Hier treffen zwei Strafmilderungsgründe zusammen. § 50 StGB betrifft dagegen nur den Fall, dass ein tatsächlicher Umstand zugleich einen minder schweren Fall und einen Strafmilderungsgrund nach § 49 Abs. 1 StGB darstellt. Ein minder schwerer Fall liegt vor, wenn das Tatbild vom Durchschnittsfall der Norm so stark nach unten abweicht, dass eine Strafe nach dem Regelstrafrahmen eine unverhältnismäßige Härte bedeuten würde. Für minder schwere Fälle sind im Deliktstatbestand feste Strafrahmen festgeschrieben (vgl. § 213 StGB). Strafmilderungsgründe führen dagegen über §49 Abs. 1 StGB zur Strafrahmenverschiebung. Ein Fall des § 50 StGB liegt zB vor, wenn das Tatgericht einen minder schweren Fall des Totschlags nach § 213 StGB annimmt, weil die Tat mit psychischen Defekten des Täters zusammenhängt was auch die Strafmilderung nach § 21 StGB eröffnet.

4. Die doppelte Strafrahmenverschiebung durch das Tatgericht war hier rechtmäßig.

Nein, das trifft nicht zu!

Grundsätzlich ist bei Zusammentreffen mehrerer zwingender Strafmilderungsgründe eine doppelte Strafrahmenmilderung vorzunehmen. Dies gilt jedoch nur, wenn die Milderungsgründe eine selbstständige tatsächliche Grundlage haben. Hier führt aber dieselbe Tatsache, das Fehlen der Vermögensbetreuungspflicht, sowohl über § 28 Abs. 1 StGB wie über § 27 Abs. 2 StGB ohne Hinzutreten irgendeines anderen Umstandes zur Strafmilderung nach § 49 Abs. 1 StGB. Die doppelte Strafmilderung war rechtsfehlerhaft.
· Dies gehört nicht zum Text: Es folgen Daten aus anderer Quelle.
(** A search phrase (no URL in it, not flagged as local) is asked of the
    backend as [search_type:phrase] and the reply is read by its load
    type, as long as the text of the search type does not itself begin
    with http. *)
Theorem search_phrase_is_prefixed (self : Node) (query : string) (c : Ctx)
    (st : string) :
  URL_REGEX_search query = false ->
  lit "http" st = None ->
  get_tracks env search self query c st false
  = interpret_load env
      (loadtracks env self (st ++ ":" ++ query)%string) c st.
Proof.
  intros Hu Hst.
  assert (Heff : effective_query query st false = (st ++ ":" ++ query)%string).
  { unfold effective_query. rewrite Hu. reflexivity. }
  assert (Hh : https (st ++ ":" ++ query)%string = None).
  { apply https_needs_http. apply lit_http_prefixed, Hst. }
  rewrite generic_branch; unfold generic_response; rewrite Heff.
  - reflexivity.
  - unfold SPOTIFY_URL_REGEX_match. rewrite Hh. reflexivity.
  - unfold DISCORD_MP3_URL_REGEX_match. rewrite Hh. reflexivity.
Qed.

(** With [local] set, a text that holds no URL is asked of the backend
    as it stands, without the search prefix. *)
Theorem local_query_is_sent_as_is (self : Node) (query : string) (c : Ctx)
    (st : string) :
  URL_REGEX_search query = false ->
  get_tracks env search self query c st true
  = interpret_load env (loadtracks env self query) c st.
Proof.
  intro Hu.
  assert (Heff : effective_query query st true = query).
  { unfold effective_query. rewrite andb_false_r. reflexivity. }
  rewrite generic_branch; unfold generic_response; rewrite Heff.
  - reflexivity.
  - apply not_url_not_spotify, Hu.
  - apply not_url_not_discord, Hu.
Qed.

(** A load type the node does not know makes [get_tracks] return [None]:
    no track, no playlist, no error. *)
Theorem unknown_load_type_returns_None (self : Node) (query : string)
    (c : Ctx) (st : string) (local : bool) (lt : string) :
  SPOTIFY_URL_REGEX_match (effective_query query st local) = None ->
  DISCORD_MP3_URL_REGEX_match (effective_query query st local) = None ->
  sget (generic_response env self query st local) "loadType"
  = Some (JStr lt) ->
  lt <> EmptyString ->
  ~ In lt ["NO_MATCHES"; "LOAD_FAILED"; "PLAYLIST_LOADED"; "SEARCH_RESULT";
           "TRACK_LOADED"] ->
  get_tracks env search self query c st local = Ok RNone.
Proof.
  intros Hs Hd Hlt Hne Hnot.
  rewrite generic_branch by assumption.
  unfold interpret_load, get_or_null. rewrite Hlt.
  cbn [truthy eq_str].
  apply String.eqb_neq in Hne. rewrite Hne. cbn [negb].
  repeat match goal with
         | |- context [String.eqb lt ?s] =>
             let E := fresh "E" in
             destruct (String.eqb lt s) eqn:E;
             [apply String.eqb_eq in E; exfalso; apply Hnot; subst lt;
              simpl; tauto|]
         end.
  reflexivity.
Qed.

Lemma build_tracks_missing_key (c : Ctx) (st : string)
    (good rest : list json) (d : dict string json) :
  Forall entry_ok good ->
  sget d "track" = None \/ sget d "info" = None ->
  build_tracks c st (good ++ JObj d :: rest) = Raise KeyError.
Proof.
  intros Hgood Hbad. induction Hgood as [|e l He _ IH]; simpl.
  - destruct Hbad as [-> | Hi]; [reflexivity|].
    destruct (sget d "track"); simpl; rewrite ?Hi; reflexivity.
  - destruct He as (d' & tid & inf & -> & Ht & Hi).
    simpl. rewrite Ht, Hi. simpl. rewrite IH. reflexivity.
Qed.

(** One entry of a search result that lacks its [track] or its [info]
    spoils the whole answer: [KeyError], and no track of the entries
    before or after it is returned. *)
Theorem entry_without_key_raises (self : Node) (query : string) (c : Ctx)
    (st : string) (local : bool) (lt : string) (good rest : list json)
    (d : dict string json) :
  SPOTIFY_URL_REGEX_match (effective_query query st local) = None ->
  DISCORD_MP3_URL_REGEX_match (effective_query query st local) = None ->
  lt = "SEARCH_RESULT" \/ lt = "TRACK_LOADED" ->
  sget (generic_response env self query st local) "loadType"
  = Some (JStr lt) ->
  sget (generic_response env self query st local) "tracks"
  = Some (JArr (good ++ JObj d :: rest)) ->
  Forall entry_ok good ->
  sget d "track" = None \/ sget d "info" = None ->
  get_tracks env search self query c st local = Raise KeyError.
Proof.
  intros Hs Hd Hlt Hload Htracks Hgood Hbad.
  rewrite generic_branch by assumption.
  unfold interpret_load, get_or_null. rewrite Hload.
  destruct Hlt as [-> | ->]; simpl; rewrite Htracks; simpl;
    rewrite (build_tracks_missing_key c st good rest d Hgood Hbad);
    reflexivity.
Qed.

(** The catalog branch on a node that holds a client: an error of the
    catalog escapes as it is; a single track comes back as a one-element
    list; a collection comes back as a playlist with one track per catalog
    track.  All these tracks are flagged as Spotify tracks and carry no
    source name. *)
Theorem catalog_branch (self : Node) (client : SpotifyClient)
    (query : string) (c : Ctx) (st : string) (local : bool)
    (g : string * string) :
  SPOTIFY_URL_REGEX_match query = Some g ->
  _spotify_client self = Some client ->
  truthy_str (_spotify_client_id self)
  || truthy_str (_spotify_client_secret self) = true ->
  let run := get_tracks env search self query c st local in
  match search client query with
  | Raise e => run = Raise e
  | Ok (SpTrack t) =>
      exists tr,
        run = Ok (RTracks [tr]) /\ spotify tr = true /\
        title tr = Ok (sp_name t) /\ sourceName tr = Ok JNull
  | Ok (SpCollection name image u ts) =>
      exists p l,
        run = Ok (RPlaylist p) /\ tracks p = BuiltTracks l /\
        track_count p = Some (length ts) /\ pl_spotify p = true /\
        Forall (fun tr => spotify tr = true /\ sourceName tr = Ok JNull) l
  end.
Proof.
  intros Hm Hclient Hid run. unfold run, get_tracks.
  rewrite (effective_query_url query st local (spotify_is_url _ _ Hm)).
  rewrite Hm, Hclient.
  replace (negb (truthy_str (_spotify_client_id self))
           && negb (truthy_str (_spotify_client_secret self)))
    with false
    by (rewrite <- negb_orb, Hid; reflexivity).
  destruct (search client query) as [[t|name image u ts]|e]; simpl.
  - eexists. repeat split.
  - do 2 eexists. split; [reflexivity|]. split; [reflexivity|].
    split; [unfold track_count; simpl; rewrite length_map; reflexivity|].
    split; [reflexivity|].
    apply Forall_forall. intros tr Hin. apply in_map_iff in Hin.
    destruct Hin as (t & <- & _). split; reflexivity.
  - reflexivity.
Qed.
End ResolutionFacts.

Lemma search_phrase_is_prefixed_witness :
  Pool.get_tracks Sample.sample_env Sample.no_catalog
    (Sample.node_with "B" (Some true) []) "nothing" None "ytsearch"
    false
  = Raise (TrackLoadError "No matches found. [NO_MATCHES]").
Proof.
  rewrite (search_phrase_is_prefixed Sample.sample_env Sample.no_catalog
             (Sample.node_with "B" (Some true) []) "nothing" None "ytsearch"
             eq_refl eq_refl).
  reflexivity.
Defined.

Lemma local_query_is_sent_as_is_witness :
  Pool.get_tracks Sample.silent_env Sample.no_catalog
    (Sample.node_with "B" (Some true) []) "/srv/music/song.mp3" None
    "ytsearch" true
  = Raise (TrackLoadError "No matches found. [NO_MATCHES]").
Proof.
  rewrite (local_query_is_sent_as_is Sample.silent_env Sample.no_catalog
             (Sample.node_with "B" (Some true) []) "/srv/music/song.mp3"
             None "ytsearch" eq_refl).
  reflexivity.
Defined.

Lemma unknown_load_type_returns_None_witness :
  Pool.get_tracks Sample2.odd_env Sample.no_catalog
    (Sample.node_with "B" (Some true) []) "odd" None "ytsearch" false
  = Ok Pool.RNone.
Proof.
  apply (unknown_load_type_returns_None Sample2.odd_env Sample.no_catalog
           (Sample.node_with "B" (Some true) []) "odd" None "ytsearch" false
           "SHRUG" eq_refl eq_refl eq_refl).
  - discriminate.
  - simpl. intros [H|[H|[H|[H|[H|[]]]]]]; discriminate H.
Defined.

Lemma entry_without_key_raises_witness :
  Pool.get_tracks Sample2.odd_env Sample.no_catalog
    (Sample.node_with "B" (Some true) []) "song" None "ytsearch" false
  = Raise KeyError.
Proof.
  apply (entry_without_key_raises Sample2.odd_env Sample.no_catalog
           (Sample.node_with "B" (Some true) []) "song" None "ytsearch" false
           "SEARCH_RESULT" [Sample.sample_entry "t1"]
           [Sample.sample_entry "t3"] [("track", JStr "t2")]
           eq_refl eq_refl (or_introl eq_refl) eq_refl eq_refl
           (Forall_cons _ (sample_entry_ok "t1") (Forall_nil _))
           (or_intror eq_refl)).
Defined.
Grund ist das Konkurrenzverhältnis des § 28 Abs. 1 StGB und § 27 Abs. 2 StGB. Bei Einführung des § 28 Abs. 1 StGB wollte der Gesetzgeber die damals noch fakultative Strafmilderung für Beihilfe Leistende (§ 27 Abs. 2 StGB) für den Fall des Fehlens besonderer persönlicher Merkmale zwingend machen und ging so insgesamt nur von einer möglichen Strafmilderung aus.